-------- Data for processing
(* ===== verification/AndroidTypes.v ===== *)
(** * Data of the Android TV protocols ([src/src/android_tv/error.rs],
    [proto.rs], [remote_types.rs])

    Messages, errors and capabilities.  The wire form of the messages is derived
    by prost (the class [Prost]). *)

From stdpp Require Import strings.
From S2P Require Import Prelude Errors Text.

(** ** Errors *)

Inductive AndroidTvError :=
| InvalidIdentity (detail : string)
| InvalidClientInfo (detail : string)
| InvalidPairingCode
| PairingRejected (status : Z)
| UnsupportedPairingConfiguration
| UnsupportedFeature (name : string)
| ConnectionClosed
| TvTimedOut (operation : string)
| TvConnection (detail : string)
| TvProtocol (detail : string)
| TvCrypto (detail : string)
| TvIo (error : IoError).
#[export] Instance AndroidTvError_eq_dec : EqDecision AndroidTvError.
Proof. solve_decision. Defined.

(** [Display for i32]. *)
Definition display_i32 (v : Z) : string := if v <? 0 then "-" +:+ display (- v) else display v.

Definition tv_error_to_string (e : AndroidTvError) : string :=
  match e with
  | InvalidIdentity d => "invalid Android TV client identity: " +:+ d
  | InvalidClientInfo d => "invalid Android TV client information: " +:+ d
  | InvalidPairingCode => "pairing code must contain exactly six hexadecimal digits"
  | PairingRejected s => "Android TV rejected pairing with protocol status " +:+ display_i32 s
  | UnsupportedPairingConfiguration => "Android TV does not offer six-digit hexadecimal pairing"
  | UnsupportedFeature n => "Android TV does not support the " +:+ n +:+ " remote capability"
  | ConnectionClosed => "Android TV connection closed"
  | TvTimedOut o => "Android TV " +:+ o +:+ " timed out"
  | TvConnection d => "Android TV connection failed: " +:+ d
  | TvProtocol d => "Android TV protocol error: " +:+ d
  | TvCrypto d => "Android TV cryptographic operation failed: " +:+ d
  | TvIo e => io_message e
  end.

Definition invalid_identity (detail : string) : AndroidTvError := InvalidIdentity detail.
Definition tv_protocol_error (detail : string) : AndroidTvError := TvProtocol detail.
Definition crypto_error (detail : string) : AndroidTvError := TvCrypto detail.

(** ** Messages *)

Definition PAIRING_STATUS_OK : Z := 200.
Definition PAIRING_PROTOCOL_VERSION : Z := 2.
Definition ROLE_INPUT : Z := 1.
Definition ENCODING_HEXADECIMAL : Z := 3.
Definition PAIRING_SYMBOL_LENGTH : Z := 6.

Record PairingRequest := MkPairingRequest { service_name : string; client_name : option string }.
Record PairingRequestAck := MkPairingRequestAck { ack_server_name : option string }.
Record PairingEncoding := MkPairingEncoding { encoding_type : Z; symbol_length : Z }.
Record PairingOptions := MkPairingOptions {
  input_encodings : list PairingEncoding;
  output_encodings : list PairingEncoding;
  preferred_role : option Z;
}.
Record PairingConfiguration := MkPairingConfiguration {
  configuration_encoding : option PairingEncoding;
  client_role : Z;
}.
Record PairingConfigurationAck := MkPairingConfigurationAck {}.
Record PairingSecret := MkPairingSecret { secret_bytes : bytes }.
Record PairingSecretAck := MkPairingSecretAck { secret_ack_bytes : bytes }.

Record PairingEnvelope := MkPairingEnvelope {
  protocol_version : Z;
  status : Z;
  pairing_request : option PairingRequest;
  pairing_request_ack : option PairingRequestAck;
  options : option PairingOptions;
  configuration : option PairingConfiguration;
  configuration_ack : option PairingConfigurationAck;
  secret : option PairingSecret;
  secret_ack : option PairingSecretAck;
}.
#[export] Instance PairingEnvelope_eta : Eta PairingEnvelope := fun s =>
  MkPairingEnvelope (protocol_version s) (status s) (pairing_request s) (pairing_request_ack s) (options s)
    (configuration s) (configuration_ack s) (secret s) (secret_ack s).

Module PairingEnvelope.
Definition ok : PairingEnvelope :=
  MkPairingEnvelope PAIRING_PROTOCOL_VERSION PAIRING_STATUS_OK None None None None None None None.
End PairingEnvelope.

Module PairingEncoding.
Definition hexadecimal_pin : PairingEncoding := MkPairingEncoding ENCODING_HEXADECIMAL PAIRING_SYMBOL_LENGTH.
Definition is_hexadecimal_pin (self : PairingEncoding) : bool :=
  (encoding_type self =? ENCODING_HEXADECIMAL) && (symbol_length self =? PAIRING_SYMBOL_LENGTH).
End PairingEncoding.

Record RemoteDeviceInfo := MkRemoteDeviceInfo {
  rd_model : string;
  rd_vendor : string;
  rd_unknown_one : Z;
  rd_unknown_two : string;
  rd_package_name : string;
  rd_app_version : string;
}.
Record RemoteConfigure := MkRemoteConfigure { rc_features : Z; rc_device_info : option RemoteDeviceInfo }.
Record RemoteSetActive := MkRemoteSetActive { sa_features : Z }.
Record RemoteError := MkRemoteError { re_value : bool }.
Record RemotePingRequest := MkRemotePingRequest { ping_value : Z; auxiliary_value : Z }.
Record RemotePingResponse := MkRemotePingResponse { pong_value : Z }.
Record RemoteKeyInject := MkRemoteKeyInject { key_code : Z; direction : Z }.
Record RemoteStart := MkRemoteStart { powered_on : bool }.
Record RemoteVolume := MkRemoteVolume { rv_maximum : Z; rv_level : Z; rv_muted : bool }.

Record RemoteMessage := MkRemoteMessage {
  configure : option RemoteConfigure;
  set_active : option RemoteSetActive;
  error : option RemoteError;
  ping_request : option RemotePingRequest;
  ping_response : option RemotePingResponse;
  key_inject : option RemoteKeyInject;
  start : option RemoteStart;
  volume : option RemoteVolume;
}.
#[export] Instance RemoteMessage_eta : Eta RemoteMessage := fun s =>
  MkRemoteMessage (configure s) (set_active s) (error s) (ping_request s) (ping_response s) (key_inject s)
    (start s) (volume s).

(** [RemoteMessage::default()]. *)
Definition remote_default : RemoteMessage := MkRemoteMessage None None None None None None None None.

(** prost's derived codec: [encode_to_vec] and [decode]. *)
Class Prost (M : Type) := {
  prost_encode : M -> bytes;
  prost_decode : bytes -> string + M;
}.

(** ** Capabilities and keys *)

Abbreviation AndroidTvRemoteFeatures := Z.

Module Features.
Definition PING : AndroidTvRemoteFeatures := Z.shiftl 1 0.
Definition KEY : AndroidTvRemoteFeatures := Z.shiftl 1 1.
Definition POWER : AndroidTvRemoteFeatures := Z.shiftl 1 5.
Definition VOLUME : AndroidTvRemoteFeatures := Z.shiftl 1 6.
Definition contains (self feature : AndroidTvRemoteFeatures) : bool := Z.land self feature =? feature.
Definition bitor (self right : AndroidTvRemoteFeatures) : AndroidTvRemoteFeatures := Z.lor self right.
Definition bitand (self right : AndroidTvRemoteFeatures) : AndroidTvRemoteFeatures := Z.land self right.
End Features.

Definition IMPLEMENTED_FEATURES : AndroidTvRemoteFeatures :=
  Z.lor (Z.lor (Z.lor Features.PING Features.KEY) Features.POWER) Features.VOLUME.

Definition MAX_CLIENT_TEXT_BYTES : nat := 128.

Definition validate_client_text (field value : string) : Result AndroidTvError unit :=
  if bool_decide (value = "") || (MAX_CLIENT_TEXT_BYTES <? length (utf8 value))%nat
     || existsb is_control (chars (utf8 value))
  then Err (InvalidClientInfo (field +:+ " must be 1..=128 bytes without control characters"))
  else Ok tt.

Record AndroidTvRemoteClientInfo := MkClientInfo {
  ci_model : string;
  ci_vendor : string;
  ci_package_name : string;
  ci_app_version : string;
}.

Definition client_info_new (model vendor package_name app_version : string)
  : Result AndroidTvError AndroidTvRemoteClientInfo :=
  let result := MkClientInfo model vendor package_name app_version in
  let? _ := validate_client_text "model" model in
  let? _ := validate_client_text "vendor" vendor in
  let? _ := validate_client_text "package name" package_name in
  let? _ := validate_client_text "application version" app_version in
  Ok result.

(** [Default]; the version is the crate's, from [Cargo.toml]. *)
Definition client_info_default : AndroidTvRemoteClientInfo :=
  MkClientInfo "chromiacast" "pronkproject" "io.github.pronkproject.chromiacast" "0.3.1".

Example client_info_default_valid :
  client_info_new (ci_model client_info_default) (ci_vendor client_info_default)
    (ci_package_name client_info_default) (ci_app_version client_info_default) = Ok client_info_default.
Proof. vm_compute. reflexivity. Qed.

Record AndroidTvDeviceInfo := MkTvDeviceInfo {
  di_model : string;
  di_vendor : string;
  di_service_version : string;
}.

Record AndroidTvVolume := MkVolume { level : Z; maximum : Z; muted : bool }.

Inductive AndroidTvRemoteEvent :=
| PowerChanged (powered_on : bool)
| VolumeChanged (volume : AndroidTvVolume)
| Disconnected (error : option string).

(** A key code is an [i32] made from a [u16]. *)
Abbreviation AndroidTvKeyCode := Z.

Module KeyCode.
Definition UNKNOWN : AndroidTvKeyCode := 0.
Definition HOME : AndroidTvKeyCode := 3.
Definition BACK : AndroidTvKeyCode := 4.
Definition DPAD_UP : AndroidTvKeyCode := 19.
Definition DPAD_DOWN : AndroidTvKeyCode := 20.
Definition DPAD_LEFT : AndroidTvKeyCode := 21.
Definition DPAD_RIGHT : AndroidTvKeyCode := 22.
Definition DPAD_CENTER : AndroidTvKeyCode := 23.
Definition VOLUME_UP : AndroidTvKeyCode := 24.
Definition VOLUME_DOWN : AndroidTvKeyCode := 25.
Definition POWER : AndroidTvKeyCode := 26.
Definition MENU : AndroidTvKeyCode := 82.
Definition MEDIA_PLAY_PAUSE : AndroidTvKeyCode := 85.
Definition MEDIA_STOP : AndroidTvKeyCode := 86.
Definition MEDIA_NEXT : AndroidTvKeyCode := 87.
Definition MEDIA_PREVIOUS : AndroidTvKeyCode := 88.
Definition MEDIA_REWIND : AndroidTvKeyCode := 89.
Definition MEDIA_FAST_FORWARD : AndroidTvKeyCode := 90.
Definition VOLUME_MUTE : AndroidTvKeyCode := 164.
Definition SETTINGS : AndroidTvKeyCode := 176.
Definition TV_POWER : AndroidTvKeyCode := 177.
Definition SLEEP : AndroidTvKeyCode := 223.
Definition WAKEUP : AndroidTvKeyCode := 224.
Definition from_raw (value : Z) : AndroidTvKeyCode := value.
(** [self.0 as u16]. *)
Definition raw (self : AndroidTvKeyCode) : Z := wrap_u16 self.
End KeyCode.

Inductive AndroidTvKeyAction := Down | Up | Press.
Definition protocol_value (self : AndroidTvKeyAction) : Z :=
  match self with Down => 1 | Up => 2 | Press => 3 end.
(* ===== verification/AndroidIdentity.v ===== *)
(** * The Android TV client's credential ([src/src/android_tv/identity.rs])

    A self-signed certificate and its RSA key: generation, import and the checks
    both share.  RSA, X.509 and certificate signing come from crates: the classes
    [RsaCertificates] (x509-parser), [RsaKeys] (rsa) and [CertificateIssuer] (rsa,
    rcgen and time). *)

From stdpp Require Import strings.
From S2P Require Import Prelude Errors Text AndroidTypes.

Definition RSA_BITS : nat := 2048.
Definition MAX_COMMON_NAME_BYTES : nat := 128.
Definition MAX_CERTIFICATE_DER_BYTES : nat := 64 * 1024.
Definition MAX_PRIVATE_KEY_DER_BYTES : nat := 64 * 1024.

Record AndroidTvRemoteIdentity := MkIdentity {
  certificate_der : bytes;
  private_key_pkcs8_der : bytes;
  modulus : bytes;
  exponent : bytes;
}.

(** The public key of a certificate: RSA parameters, or another kind. *)
Inductive PublicKey := RSA (modulus exponent : bytes) | OtherKey.

(** x509-parser: the unread rest and the parsed public key. *)
Class RsaCertificates := {
  from_der_certificate : bytes -> string + (bytes * (string + PublicKey));
}.

(** The rsa crate: a PKCS#8 key is its validation and its public parameters
    without leading zeroes. *)
Class RsaKeys := {
  from_pkcs8_der : bytes -> string + ((string + unit) * (bytes * bytes));
}.

(** ** Issuing a certificate *)

(** The parameters of rcgen the code sets, with rcgen's types for a
    distinguished name, the authority, a serial number and a time; the others
    ([Rest]) keep their defaults. *)
Record CertificateParams (Dn Authority Serial Time Rest : Type) := MkParams {
  distinguished_name : Dn;
  is_ca : Authority;
  serial_number : option Serial;
  not_before : Time;
  not_after : Time;
  other_params : Rest;
}.
Arguments MkParams {Dn Authority Serial Time Rest} _ _ _ _ _ _.
Arguments distinguished_name {Dn Authority Serial Time Rest} _.
Arguments is_ca {Dn Authority Serial Time Rest} _.
Arguments serial_number {Dn Authority Serial Time Rest} _.
Arguments not_before {Dn Authority Serial Time Rest} _.
Arguments not_after {Dn Authority Serial Time Rest} _.
Arguments other_params {Dn Authority Serial Time Rest} _.
#[export] Instance CertificateParams_eta {Dn Authority Serial Time Rest} : Eta (CertificateParams Dn Authority Serial Time Rest) :=
  fun p => MkParams (distinguished_name p) (is_ca p) (serial_number p) (not_before p) (not_after p) (other_params p).

(** The rsa, rcgen and time crates in a world [G] with randomness and a clock.
    [date_time_sub] and [date_time_add] are the operators [-] and [+] of an
    [OffsetDateTime] and a [Duration]; [None] where they panic.
    [ca_constrained] is [IsCa::Ca(BasicConstraints::Constrained(_))]. *)
Class CertificateIssuer (G : Type) := {
  RsaPrivateKey : Type;
  rsa_private_key_new : G -> nat -> G * (string + RsaPrivateKey);
  to_pkcs8_der : RsaPrivateKey -> string + bytes;
  KeyPair : Type;
  key_pair_from_pkcs8_der_rsa_sha256 : bytes -> string + KeyPair;
  DistinguishedName : Type;
  distinguished_name_new : DistinguishedName;
  push_common_name : DistinguishedName -> string -> DistinguishedName;
  IsCa : Type;
  ca_constrained : Z -> IsCa;
  SerialNumber : Type;
  serial_number_from : Z -> SerialNumber;
  OffsetDateTime : Type;
  TimeDuration : Type;
  days : Z -> TimeDuration;
  now_utc : G -> G * OffsetDateTime;
  date_time_sub : OffsetDateTime -> TimeDuration -> option OffsetDateTime;
  date_time_add : OffsetDateTime -> TimeDuration -> option OffsetDateTime;
  OtherParams : Type;
  certificate_params_new : list string ->
    string + CertificateParams DistinguishedName IsCa SerialNumber OffsetDateTime OtherParams;
  self_signed : G -> CertificateParams DistinguishedName IsCa SerialNumber OffsetDateTime OtherParams -> KeyPair ->
    G * (string + bytes);
}.
Abbreviation ClientParams := (CertificateParams DistinguishedName IsCa SerialNumber OffsetDateTime OtherParams).

(** From the first nonzero byte. *)
Fixpoint minimal_unsigned (d : bytes) : bytes :=
  match d with
  | [] => []
  | b :: d' => if b =? 0 then minimal_unsigned d' else d
  end.

(** [u8::leading_zeros]. *)
Definition leading_zeros_u8 (b : Z) : nat := if b =? 0 then 8 else (7 - Z.to_nat (Z.log2 b))%nat.

Definition unsigned_bits (d : bytes) : nat :=
  match d with
  | [] => 0
  | first :: _ => (length d * 8 - leading_zeros_u8 first)%nat
  end.

Definition validate_common_name (common_name : string) : Result AndroidTvError unit :=
  if bool_decide (common_name = "") || (MAX_COMMON_NAME_BYTES <? length (utf8 common_name))%nat
     || existsb is_control (chars (utf8 common_name))
  then Err (InvalidClientInfo "certificate common name must be 1..=128 bytes without control characters")
  else Ok tt.

Section Identity.
Context `{RsaCertificates} `{RsaKeys}.

Definition rsa_parameters_from_certificate (certificate_der : bytes) : Result AndroidTvError (bytes * bytes) :=
  if bool_decide (certificate_der = []) || (MAX_CERTIFICATE_DER_BYTES <? length certificate_der)%nat
  then Err (invalid_identity "X.509 certificate must be 1..=64 KiB") else
  let? (remainder, public_key) := map_err (from_der_certificate certificate_der)
    (fun e => invalid_identity ("parse X.509 certificate: " +:+ e)) in
  if bool_decide (remainder <> []) then Err (invalid_identity "X.509 certificate contains trailing bytes") else
  let? public_key := map_err public_key (fun e => invalid_identity ("parse certificate public key: " +:+ e)) in
  match public_key with
  | OtherKey => Err (invalid_identity "certificate public key is not RSA")
  | RSA modulus exponent =>
    let modulus := minimal_unsigned modulus in
    let exponent := minimal_unsigned exponent in
    if bool_decide (modulus = []) || bool_decide (exponent = [])
    then Err (invalid_identity "certificate contains an empty RSA parameter")
    else Ok (modulus, exponent)
  end.

Definition from_der (certificate_der private_key_pkcs8_der : bytes) : Result AndroidTvError AndroidTvRemoteIdentity :=
  if bool_decide (private_key_pkcs8_der = []) || (MAX_PRIVATE_KEY_DER_BYTES <? length private_key_pkcs8_der)%nat
  then Err (invalid_identity "PKCS#8 private key must be 1..=64 KiB") else
  let? (modulus, exponent) := rsa_parameters_from_certificate certificate_der in
  if (unsigned_bits modulus <? RSA_BITS)%nat then Err (invalid_identity "RSA key is smaller than 2048 bits") else
  let? (valid, public_key) := map_err (from_pkcs8_der private_key_pkcs8_der)
    (fun e => invalid_identity ("parse PKCS#8 RSA key: " +:+ e)) in
  let? _ := map_err valid (fun e => invalid_identity ("validate RSA key: " +:+ e)) in
  if bool_decide (public_key.1 <> modulus) || bool_decide (public_key.2 <> exponent)
  then Err (invalid_identity "certificate public key does not match the private key")
  else Ok (MkIdentity certificate_der private_key_pkcs8_der modulus exponent).

Section Generate.
Context {G : Type} `{CertificateIssuer G}.

Definition new_rsa_key : Eff G AndroidTvError RsaPrivateKey := fun g =>
  let '(g, key) := rsa_private_key_new g RSA_BITS in
  (g, map_err key (fun e => crypto_error ("generate RSA key: " +:+ e))).

Definition read_now_utc : Eff G AndroidTvError OffsetDateTime := fun g => let '(g, t) := now_utc g in (g, Ok t).

(** An operator that panics. *)
Definition or_panic {A} (o : option A) : Result AndroidTvError A := match o with Some a => Ok a | None => Panic end.

Definition sign_certificate (parameters : ClientParams) (key : KeyPair) : Eff G AndroidTvError bytes := fun g =>
  let '(g, certificate) := self_signed g parameters key in
  (g, map_err certificate (fun e => crypto_error ("sign client certificate: " +:+ e))).

Definition generate (common_name : string) : Eff G AndroidTvError AndroidTvRemoteIdentity :=
  let! _ := ret (validate_common_name common_name) in
  let! private_key := new_rsa_key in
  let! private_key_der := ret (map_err (to_pkcs8_der private_key)
    (fun e => crypto_error ("encode RSA key: " +:+ e))) in
  let! rcgen_key := ret (map_err (key_pair_from_pkcs8_der_rsa_sha256 private_key_der)
    (fun e => crypto_error ("load RSA key for certificate: " +:+ e))) in
  let! parameters := ret (map_err (certificate_params_new ["chromiacast.local"])
    (fun e => crypto_error ("build certificate parameters: " +:+ e))) in
  let parameters := parameters <| distinguished_name := distinguished_name_new |> in
  let parameters := parameters
    <| distinguished_name := push_common_name (distinguished_name parameters) common_name |> in
  let parameters := parameters <| is_ca := ca_constrained 0 |> in
  let parameters := parameters <| serial_number := Some (serial_number_from 1000) |> in
  let! now := read_now_utc in
  let! before := ret (or_panic (date_time_sub now (days 1))) in
  let parameters := parameters <| not_before := before |> in
  let! now := read_now_utc in
  let! after := ret (or_panic (date_time_add now (days 3650))) in
  let parameters := parameters <| not_after := after |> in
  let! certificate := sign_certificate parameters rcgen_key in
  ret (from_der certificate private_key_der).
End Generate.

End Identity.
----------------
Exercise objective
Where the line with "InvalidIdentity (detail : string)" ends, your copy should end too; please return exactly the lines from the first line of the data through it.

Your solution
(* ===== verification/AndroidTypes.v ===== *)
(** * Data of the Android TV protocols ([src/src/android_tv/error.rs],
    [proto.rs], [remote_types.rs])

    Messages, errors and capabilities.  The wire form of the messages is derived
    by prost (the class [Prost]). *)

From stdpp Require Import strings.
From S2P Require Import Prelude Errors Text.

(** ** Errors *)

Inductive AndroidTvError :=
| InvalidIdentity (detail : string)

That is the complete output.